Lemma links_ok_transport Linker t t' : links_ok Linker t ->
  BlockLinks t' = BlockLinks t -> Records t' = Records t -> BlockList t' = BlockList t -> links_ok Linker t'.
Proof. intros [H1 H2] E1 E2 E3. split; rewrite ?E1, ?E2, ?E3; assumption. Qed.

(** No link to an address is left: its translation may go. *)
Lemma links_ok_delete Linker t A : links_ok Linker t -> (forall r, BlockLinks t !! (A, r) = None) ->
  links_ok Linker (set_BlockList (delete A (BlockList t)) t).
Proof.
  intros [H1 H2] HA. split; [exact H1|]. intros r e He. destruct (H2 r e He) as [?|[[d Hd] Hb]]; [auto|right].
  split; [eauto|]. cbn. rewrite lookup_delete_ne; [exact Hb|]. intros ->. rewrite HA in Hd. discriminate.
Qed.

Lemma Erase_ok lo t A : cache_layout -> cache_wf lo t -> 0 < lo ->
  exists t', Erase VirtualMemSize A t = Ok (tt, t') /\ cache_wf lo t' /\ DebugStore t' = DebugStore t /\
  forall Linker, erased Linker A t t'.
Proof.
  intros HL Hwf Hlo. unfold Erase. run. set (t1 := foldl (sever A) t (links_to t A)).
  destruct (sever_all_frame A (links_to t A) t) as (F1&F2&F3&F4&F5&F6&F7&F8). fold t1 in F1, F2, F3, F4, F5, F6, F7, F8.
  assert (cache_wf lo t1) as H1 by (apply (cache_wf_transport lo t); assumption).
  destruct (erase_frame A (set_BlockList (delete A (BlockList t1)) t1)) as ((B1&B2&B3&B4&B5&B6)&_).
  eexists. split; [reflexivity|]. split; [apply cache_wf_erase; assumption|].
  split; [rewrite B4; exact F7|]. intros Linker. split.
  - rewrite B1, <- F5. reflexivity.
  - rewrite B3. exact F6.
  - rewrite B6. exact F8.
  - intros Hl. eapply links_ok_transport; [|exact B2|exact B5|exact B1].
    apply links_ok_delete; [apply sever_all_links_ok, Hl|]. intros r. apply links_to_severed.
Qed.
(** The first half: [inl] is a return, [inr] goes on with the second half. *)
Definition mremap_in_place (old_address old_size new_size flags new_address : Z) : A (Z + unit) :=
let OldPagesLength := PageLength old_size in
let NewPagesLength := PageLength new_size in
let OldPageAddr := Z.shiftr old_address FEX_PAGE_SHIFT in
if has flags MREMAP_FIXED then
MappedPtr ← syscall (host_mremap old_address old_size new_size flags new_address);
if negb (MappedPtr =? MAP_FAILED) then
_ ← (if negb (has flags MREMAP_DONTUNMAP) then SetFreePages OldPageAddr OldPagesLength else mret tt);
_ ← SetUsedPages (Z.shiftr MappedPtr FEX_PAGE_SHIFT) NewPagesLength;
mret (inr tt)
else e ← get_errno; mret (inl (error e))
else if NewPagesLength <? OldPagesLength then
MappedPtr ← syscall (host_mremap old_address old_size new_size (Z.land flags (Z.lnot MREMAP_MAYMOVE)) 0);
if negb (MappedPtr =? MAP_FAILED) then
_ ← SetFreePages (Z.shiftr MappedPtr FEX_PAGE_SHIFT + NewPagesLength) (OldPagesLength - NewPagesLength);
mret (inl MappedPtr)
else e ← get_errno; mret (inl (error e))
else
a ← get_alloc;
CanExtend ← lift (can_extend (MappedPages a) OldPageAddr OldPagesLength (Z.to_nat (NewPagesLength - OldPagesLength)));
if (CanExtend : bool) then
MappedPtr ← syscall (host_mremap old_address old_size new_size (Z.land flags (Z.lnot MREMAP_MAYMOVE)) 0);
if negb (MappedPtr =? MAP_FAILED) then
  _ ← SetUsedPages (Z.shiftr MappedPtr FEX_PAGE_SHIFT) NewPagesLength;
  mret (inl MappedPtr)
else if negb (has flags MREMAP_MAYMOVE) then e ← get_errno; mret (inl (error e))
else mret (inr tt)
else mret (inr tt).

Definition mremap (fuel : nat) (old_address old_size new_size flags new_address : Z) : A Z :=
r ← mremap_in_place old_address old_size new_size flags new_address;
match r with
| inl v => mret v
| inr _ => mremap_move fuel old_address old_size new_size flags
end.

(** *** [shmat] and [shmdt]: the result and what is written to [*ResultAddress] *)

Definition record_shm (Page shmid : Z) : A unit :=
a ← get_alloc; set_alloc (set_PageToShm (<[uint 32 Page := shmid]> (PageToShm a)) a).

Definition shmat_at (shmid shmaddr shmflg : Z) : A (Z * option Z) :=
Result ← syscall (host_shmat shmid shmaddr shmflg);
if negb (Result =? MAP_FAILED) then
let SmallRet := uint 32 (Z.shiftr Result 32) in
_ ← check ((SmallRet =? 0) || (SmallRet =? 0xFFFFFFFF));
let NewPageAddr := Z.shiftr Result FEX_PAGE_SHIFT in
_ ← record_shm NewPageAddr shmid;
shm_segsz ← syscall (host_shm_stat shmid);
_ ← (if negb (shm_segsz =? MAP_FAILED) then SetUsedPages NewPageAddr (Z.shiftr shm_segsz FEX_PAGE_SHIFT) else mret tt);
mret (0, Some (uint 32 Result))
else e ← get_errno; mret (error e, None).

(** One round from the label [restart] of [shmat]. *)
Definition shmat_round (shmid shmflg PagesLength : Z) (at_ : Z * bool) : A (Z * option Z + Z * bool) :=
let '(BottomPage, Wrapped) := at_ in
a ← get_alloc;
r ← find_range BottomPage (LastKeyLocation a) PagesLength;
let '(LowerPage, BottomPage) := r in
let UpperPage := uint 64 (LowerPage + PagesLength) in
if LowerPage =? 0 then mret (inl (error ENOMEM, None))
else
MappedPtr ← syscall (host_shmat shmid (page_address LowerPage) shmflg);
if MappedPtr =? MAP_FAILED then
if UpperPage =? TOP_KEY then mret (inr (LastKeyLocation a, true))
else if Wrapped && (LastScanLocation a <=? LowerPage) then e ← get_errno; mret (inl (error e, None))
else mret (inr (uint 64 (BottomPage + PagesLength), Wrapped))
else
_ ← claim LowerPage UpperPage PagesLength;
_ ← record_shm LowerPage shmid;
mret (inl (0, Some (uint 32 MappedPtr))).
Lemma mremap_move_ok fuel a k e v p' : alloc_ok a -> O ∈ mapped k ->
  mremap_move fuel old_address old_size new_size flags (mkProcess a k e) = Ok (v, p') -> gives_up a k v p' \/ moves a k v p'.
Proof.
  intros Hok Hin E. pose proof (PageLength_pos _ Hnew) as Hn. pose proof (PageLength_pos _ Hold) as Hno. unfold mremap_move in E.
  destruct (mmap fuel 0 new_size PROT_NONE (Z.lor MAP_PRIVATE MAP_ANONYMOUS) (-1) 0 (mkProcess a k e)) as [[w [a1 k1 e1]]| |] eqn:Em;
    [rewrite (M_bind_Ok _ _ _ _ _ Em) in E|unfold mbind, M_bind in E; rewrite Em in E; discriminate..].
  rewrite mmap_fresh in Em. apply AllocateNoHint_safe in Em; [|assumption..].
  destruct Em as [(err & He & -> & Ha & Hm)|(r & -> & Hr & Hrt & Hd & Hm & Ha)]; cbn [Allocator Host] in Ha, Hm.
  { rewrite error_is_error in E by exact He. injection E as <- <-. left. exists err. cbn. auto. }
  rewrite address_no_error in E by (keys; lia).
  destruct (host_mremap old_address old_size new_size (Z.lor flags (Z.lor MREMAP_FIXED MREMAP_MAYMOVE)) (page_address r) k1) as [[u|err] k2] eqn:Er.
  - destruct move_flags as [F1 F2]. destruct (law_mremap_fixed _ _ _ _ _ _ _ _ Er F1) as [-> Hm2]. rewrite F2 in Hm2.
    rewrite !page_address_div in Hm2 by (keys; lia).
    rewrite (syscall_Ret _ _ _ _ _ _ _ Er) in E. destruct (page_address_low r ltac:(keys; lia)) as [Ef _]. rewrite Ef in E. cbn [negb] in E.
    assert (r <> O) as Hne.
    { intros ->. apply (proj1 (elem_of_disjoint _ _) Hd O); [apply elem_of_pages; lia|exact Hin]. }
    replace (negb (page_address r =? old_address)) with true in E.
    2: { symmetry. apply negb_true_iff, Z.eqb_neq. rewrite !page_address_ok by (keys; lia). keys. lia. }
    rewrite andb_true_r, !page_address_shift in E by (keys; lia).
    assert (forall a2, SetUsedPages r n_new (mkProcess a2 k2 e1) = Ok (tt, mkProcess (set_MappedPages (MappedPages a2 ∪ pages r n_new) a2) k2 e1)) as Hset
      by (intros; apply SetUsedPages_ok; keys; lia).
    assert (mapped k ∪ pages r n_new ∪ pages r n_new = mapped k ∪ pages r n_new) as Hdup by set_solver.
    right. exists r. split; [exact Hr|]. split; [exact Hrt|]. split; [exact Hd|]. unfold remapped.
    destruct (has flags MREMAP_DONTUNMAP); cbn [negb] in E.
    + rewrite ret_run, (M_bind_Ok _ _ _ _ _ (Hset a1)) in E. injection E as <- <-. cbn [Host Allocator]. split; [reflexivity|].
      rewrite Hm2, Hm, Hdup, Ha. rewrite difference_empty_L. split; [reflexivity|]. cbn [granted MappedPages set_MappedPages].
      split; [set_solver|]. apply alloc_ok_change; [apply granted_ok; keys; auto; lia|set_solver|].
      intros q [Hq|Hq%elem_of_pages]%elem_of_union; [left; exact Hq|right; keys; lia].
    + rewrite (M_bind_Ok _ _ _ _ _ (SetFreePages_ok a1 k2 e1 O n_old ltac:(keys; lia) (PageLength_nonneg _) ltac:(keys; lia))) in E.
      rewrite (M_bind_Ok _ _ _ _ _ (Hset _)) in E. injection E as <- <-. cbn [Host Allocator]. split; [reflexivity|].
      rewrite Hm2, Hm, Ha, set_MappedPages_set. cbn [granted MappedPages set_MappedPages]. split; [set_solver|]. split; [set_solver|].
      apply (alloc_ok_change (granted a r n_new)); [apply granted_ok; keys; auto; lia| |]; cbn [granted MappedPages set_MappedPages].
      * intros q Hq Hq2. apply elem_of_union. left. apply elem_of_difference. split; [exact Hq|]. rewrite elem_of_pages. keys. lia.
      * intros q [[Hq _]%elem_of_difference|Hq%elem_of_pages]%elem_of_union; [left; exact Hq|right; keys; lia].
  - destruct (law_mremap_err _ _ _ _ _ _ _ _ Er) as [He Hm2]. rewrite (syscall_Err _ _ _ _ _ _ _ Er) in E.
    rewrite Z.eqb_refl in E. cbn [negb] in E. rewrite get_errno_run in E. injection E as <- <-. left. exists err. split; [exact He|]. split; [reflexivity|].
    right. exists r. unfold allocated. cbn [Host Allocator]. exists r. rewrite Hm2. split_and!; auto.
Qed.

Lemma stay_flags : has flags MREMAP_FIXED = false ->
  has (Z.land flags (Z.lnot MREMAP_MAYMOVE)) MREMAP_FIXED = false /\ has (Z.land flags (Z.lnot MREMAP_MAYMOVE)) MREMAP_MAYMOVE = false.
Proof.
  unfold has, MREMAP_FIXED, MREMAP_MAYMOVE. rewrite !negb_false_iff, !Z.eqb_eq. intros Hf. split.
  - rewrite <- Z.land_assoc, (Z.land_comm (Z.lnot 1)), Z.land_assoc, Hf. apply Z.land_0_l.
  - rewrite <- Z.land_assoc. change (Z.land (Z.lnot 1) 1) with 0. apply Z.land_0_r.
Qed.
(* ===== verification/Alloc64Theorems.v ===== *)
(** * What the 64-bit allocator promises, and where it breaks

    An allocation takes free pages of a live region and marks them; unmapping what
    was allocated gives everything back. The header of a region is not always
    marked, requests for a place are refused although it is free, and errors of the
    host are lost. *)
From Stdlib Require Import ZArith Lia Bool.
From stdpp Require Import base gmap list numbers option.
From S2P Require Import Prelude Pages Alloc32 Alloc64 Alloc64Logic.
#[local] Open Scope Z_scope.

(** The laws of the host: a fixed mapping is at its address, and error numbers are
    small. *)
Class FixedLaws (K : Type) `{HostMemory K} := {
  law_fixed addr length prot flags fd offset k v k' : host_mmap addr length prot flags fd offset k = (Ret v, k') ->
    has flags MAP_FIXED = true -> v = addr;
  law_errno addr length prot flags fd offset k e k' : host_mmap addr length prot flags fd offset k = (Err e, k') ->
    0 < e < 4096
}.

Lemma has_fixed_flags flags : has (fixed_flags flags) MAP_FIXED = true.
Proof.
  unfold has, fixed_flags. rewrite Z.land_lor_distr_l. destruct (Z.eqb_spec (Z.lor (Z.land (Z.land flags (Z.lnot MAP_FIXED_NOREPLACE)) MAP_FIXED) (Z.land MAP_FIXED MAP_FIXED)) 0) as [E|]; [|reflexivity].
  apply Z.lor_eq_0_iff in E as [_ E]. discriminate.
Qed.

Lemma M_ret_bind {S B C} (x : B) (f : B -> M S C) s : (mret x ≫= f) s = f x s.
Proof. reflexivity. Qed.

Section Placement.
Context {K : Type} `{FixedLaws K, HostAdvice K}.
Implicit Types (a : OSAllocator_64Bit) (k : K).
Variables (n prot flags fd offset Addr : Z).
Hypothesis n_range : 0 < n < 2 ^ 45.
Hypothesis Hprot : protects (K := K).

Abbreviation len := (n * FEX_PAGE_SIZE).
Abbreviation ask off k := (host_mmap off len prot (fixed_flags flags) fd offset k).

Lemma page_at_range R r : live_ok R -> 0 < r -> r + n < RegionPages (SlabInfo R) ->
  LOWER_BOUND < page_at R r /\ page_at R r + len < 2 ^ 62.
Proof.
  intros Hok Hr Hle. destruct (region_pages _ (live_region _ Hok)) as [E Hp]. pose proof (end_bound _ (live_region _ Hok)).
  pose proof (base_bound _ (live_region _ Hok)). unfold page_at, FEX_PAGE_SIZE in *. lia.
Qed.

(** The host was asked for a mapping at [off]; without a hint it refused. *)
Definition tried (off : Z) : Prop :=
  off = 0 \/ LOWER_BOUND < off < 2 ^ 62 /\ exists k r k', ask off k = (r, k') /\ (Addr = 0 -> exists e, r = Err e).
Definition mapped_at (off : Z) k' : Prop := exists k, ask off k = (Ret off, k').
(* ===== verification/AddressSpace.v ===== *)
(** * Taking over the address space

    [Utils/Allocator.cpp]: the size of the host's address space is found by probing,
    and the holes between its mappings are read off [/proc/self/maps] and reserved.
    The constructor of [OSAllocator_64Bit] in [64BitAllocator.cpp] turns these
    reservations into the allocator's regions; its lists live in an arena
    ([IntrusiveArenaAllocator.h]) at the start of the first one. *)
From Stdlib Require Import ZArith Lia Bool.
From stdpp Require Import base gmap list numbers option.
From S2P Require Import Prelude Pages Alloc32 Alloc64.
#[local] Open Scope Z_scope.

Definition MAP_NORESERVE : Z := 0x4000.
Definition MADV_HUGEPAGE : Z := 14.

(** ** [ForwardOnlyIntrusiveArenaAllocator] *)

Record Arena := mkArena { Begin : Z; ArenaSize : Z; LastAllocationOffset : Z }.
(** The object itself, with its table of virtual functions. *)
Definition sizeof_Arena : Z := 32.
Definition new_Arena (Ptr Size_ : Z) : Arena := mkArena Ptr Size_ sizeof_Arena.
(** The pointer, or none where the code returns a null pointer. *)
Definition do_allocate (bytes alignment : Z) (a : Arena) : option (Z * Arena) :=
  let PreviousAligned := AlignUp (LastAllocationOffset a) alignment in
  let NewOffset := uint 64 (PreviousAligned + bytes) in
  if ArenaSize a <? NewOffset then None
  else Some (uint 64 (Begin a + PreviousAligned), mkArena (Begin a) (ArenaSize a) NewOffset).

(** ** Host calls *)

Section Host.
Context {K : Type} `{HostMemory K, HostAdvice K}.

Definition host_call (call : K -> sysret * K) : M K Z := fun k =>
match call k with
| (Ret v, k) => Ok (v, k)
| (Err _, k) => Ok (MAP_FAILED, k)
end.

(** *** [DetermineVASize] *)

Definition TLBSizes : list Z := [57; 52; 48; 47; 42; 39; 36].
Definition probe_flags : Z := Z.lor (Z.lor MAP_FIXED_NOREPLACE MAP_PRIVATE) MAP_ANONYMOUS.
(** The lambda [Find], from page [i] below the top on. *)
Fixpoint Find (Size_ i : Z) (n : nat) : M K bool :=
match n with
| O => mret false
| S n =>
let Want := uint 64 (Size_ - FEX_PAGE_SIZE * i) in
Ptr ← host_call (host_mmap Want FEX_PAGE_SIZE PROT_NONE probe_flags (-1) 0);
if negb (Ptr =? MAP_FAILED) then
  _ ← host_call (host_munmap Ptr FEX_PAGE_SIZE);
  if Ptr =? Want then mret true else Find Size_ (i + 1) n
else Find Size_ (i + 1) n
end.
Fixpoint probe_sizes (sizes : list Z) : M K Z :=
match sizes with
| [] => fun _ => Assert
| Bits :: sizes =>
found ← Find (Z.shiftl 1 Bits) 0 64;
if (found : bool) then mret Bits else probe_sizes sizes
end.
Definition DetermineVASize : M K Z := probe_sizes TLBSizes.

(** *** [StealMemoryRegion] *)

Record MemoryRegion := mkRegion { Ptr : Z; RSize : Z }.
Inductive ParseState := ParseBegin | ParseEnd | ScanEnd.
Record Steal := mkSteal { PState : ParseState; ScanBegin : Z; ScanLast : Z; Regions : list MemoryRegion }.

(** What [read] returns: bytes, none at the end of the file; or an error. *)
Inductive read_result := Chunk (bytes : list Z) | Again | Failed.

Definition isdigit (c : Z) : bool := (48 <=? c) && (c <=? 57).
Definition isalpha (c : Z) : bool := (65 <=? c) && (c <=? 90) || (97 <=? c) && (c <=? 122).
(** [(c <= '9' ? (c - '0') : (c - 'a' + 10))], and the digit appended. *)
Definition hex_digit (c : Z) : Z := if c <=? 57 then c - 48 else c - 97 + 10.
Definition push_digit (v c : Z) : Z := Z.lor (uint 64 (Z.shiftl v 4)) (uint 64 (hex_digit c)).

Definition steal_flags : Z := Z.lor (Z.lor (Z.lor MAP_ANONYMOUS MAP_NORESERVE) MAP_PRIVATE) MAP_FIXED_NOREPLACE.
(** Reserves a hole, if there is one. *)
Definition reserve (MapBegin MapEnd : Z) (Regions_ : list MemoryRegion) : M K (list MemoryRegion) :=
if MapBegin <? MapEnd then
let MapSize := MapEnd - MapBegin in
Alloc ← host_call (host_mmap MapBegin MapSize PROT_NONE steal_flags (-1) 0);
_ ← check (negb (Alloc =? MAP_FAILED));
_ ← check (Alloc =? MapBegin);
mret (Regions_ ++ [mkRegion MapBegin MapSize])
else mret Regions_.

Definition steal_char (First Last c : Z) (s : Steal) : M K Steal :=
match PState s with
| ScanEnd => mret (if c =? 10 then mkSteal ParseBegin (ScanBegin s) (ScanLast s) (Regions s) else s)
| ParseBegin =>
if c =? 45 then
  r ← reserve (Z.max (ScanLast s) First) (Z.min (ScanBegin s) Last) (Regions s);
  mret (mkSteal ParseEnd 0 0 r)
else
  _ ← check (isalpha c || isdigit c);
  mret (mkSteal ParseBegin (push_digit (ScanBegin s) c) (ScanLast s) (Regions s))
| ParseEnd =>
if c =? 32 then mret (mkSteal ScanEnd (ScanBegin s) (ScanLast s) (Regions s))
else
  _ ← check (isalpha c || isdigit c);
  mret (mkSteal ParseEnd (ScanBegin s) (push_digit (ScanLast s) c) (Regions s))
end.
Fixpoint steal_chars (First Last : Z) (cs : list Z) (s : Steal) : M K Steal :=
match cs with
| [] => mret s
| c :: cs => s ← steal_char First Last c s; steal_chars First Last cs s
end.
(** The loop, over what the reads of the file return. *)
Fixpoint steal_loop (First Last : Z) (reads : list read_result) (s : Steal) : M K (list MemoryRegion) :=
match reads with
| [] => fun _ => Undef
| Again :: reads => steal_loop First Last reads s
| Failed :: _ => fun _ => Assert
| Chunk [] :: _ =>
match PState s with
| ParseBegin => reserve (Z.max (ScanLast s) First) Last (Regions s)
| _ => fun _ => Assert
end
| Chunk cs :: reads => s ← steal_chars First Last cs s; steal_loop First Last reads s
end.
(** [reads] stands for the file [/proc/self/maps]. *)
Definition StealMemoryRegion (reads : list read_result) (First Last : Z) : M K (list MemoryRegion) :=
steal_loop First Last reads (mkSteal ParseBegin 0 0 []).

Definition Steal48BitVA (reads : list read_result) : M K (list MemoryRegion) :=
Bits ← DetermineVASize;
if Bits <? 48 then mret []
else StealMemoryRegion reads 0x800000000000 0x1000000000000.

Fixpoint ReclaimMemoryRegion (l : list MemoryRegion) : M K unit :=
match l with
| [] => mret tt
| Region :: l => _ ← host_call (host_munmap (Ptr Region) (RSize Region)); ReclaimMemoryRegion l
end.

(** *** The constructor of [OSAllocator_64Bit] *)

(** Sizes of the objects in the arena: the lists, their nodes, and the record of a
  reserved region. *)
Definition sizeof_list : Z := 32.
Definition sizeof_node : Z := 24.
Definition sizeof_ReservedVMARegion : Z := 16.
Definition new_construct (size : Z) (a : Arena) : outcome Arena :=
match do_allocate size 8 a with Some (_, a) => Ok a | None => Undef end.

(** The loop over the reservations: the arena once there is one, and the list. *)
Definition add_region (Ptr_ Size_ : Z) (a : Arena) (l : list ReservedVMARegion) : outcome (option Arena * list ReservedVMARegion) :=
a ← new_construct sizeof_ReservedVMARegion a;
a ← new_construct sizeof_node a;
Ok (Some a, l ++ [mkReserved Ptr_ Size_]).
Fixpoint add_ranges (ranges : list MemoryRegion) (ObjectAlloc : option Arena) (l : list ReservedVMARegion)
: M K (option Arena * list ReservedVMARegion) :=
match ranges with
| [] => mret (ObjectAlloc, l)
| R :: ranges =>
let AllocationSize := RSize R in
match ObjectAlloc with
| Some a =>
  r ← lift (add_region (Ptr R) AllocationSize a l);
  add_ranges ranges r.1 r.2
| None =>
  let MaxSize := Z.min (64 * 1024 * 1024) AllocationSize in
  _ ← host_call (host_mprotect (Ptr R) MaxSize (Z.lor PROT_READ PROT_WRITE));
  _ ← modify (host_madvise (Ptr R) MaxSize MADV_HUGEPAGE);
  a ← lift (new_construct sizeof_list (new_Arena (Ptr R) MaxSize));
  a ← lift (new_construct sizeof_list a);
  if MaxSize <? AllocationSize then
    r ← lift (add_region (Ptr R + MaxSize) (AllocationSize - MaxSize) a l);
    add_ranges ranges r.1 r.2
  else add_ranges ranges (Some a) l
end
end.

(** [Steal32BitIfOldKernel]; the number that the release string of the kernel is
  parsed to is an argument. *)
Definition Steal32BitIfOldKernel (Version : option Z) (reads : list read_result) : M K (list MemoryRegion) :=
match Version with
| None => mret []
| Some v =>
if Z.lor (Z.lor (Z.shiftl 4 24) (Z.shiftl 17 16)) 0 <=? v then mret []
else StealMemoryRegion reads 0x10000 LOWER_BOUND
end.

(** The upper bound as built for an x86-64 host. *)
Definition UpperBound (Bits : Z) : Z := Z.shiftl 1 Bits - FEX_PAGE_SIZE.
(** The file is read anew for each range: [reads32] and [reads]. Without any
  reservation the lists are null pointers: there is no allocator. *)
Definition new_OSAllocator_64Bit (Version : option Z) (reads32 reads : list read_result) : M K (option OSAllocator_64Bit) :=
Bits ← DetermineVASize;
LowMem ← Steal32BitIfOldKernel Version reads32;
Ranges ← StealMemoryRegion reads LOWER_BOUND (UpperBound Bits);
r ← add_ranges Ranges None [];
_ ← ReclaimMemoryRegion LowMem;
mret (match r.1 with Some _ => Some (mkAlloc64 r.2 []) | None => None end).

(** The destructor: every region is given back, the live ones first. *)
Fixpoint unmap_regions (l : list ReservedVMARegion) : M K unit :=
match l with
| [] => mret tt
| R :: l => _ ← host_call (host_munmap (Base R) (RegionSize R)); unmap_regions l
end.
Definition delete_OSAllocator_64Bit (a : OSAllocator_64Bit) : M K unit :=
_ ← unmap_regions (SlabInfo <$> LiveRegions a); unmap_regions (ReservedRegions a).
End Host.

## Required work
Wherever a line of the data above contains "Hset", copy that line.

## The answer
    assert (forall a2, SetUsedPages r n_new (mkProcess a2 k2 e1) = Ok (tt, mkProcess (set_MappedPages (MappedPages a2 ∪ pages r n_new) a2) k2 e1)) as Hset
    + rewrite ret_run, (M_bind_Ok _ _ _ _ _ (Hset a1)) in E. injection E as <- <-. cbn [Host Allocator]. split; [reflexivity|].
      rewrite (M_bind_Ok _ _ _ _ _ (Hset _)) in E. injection E as <- <-. cbn [Host Allocator]. split; [reflexivity|].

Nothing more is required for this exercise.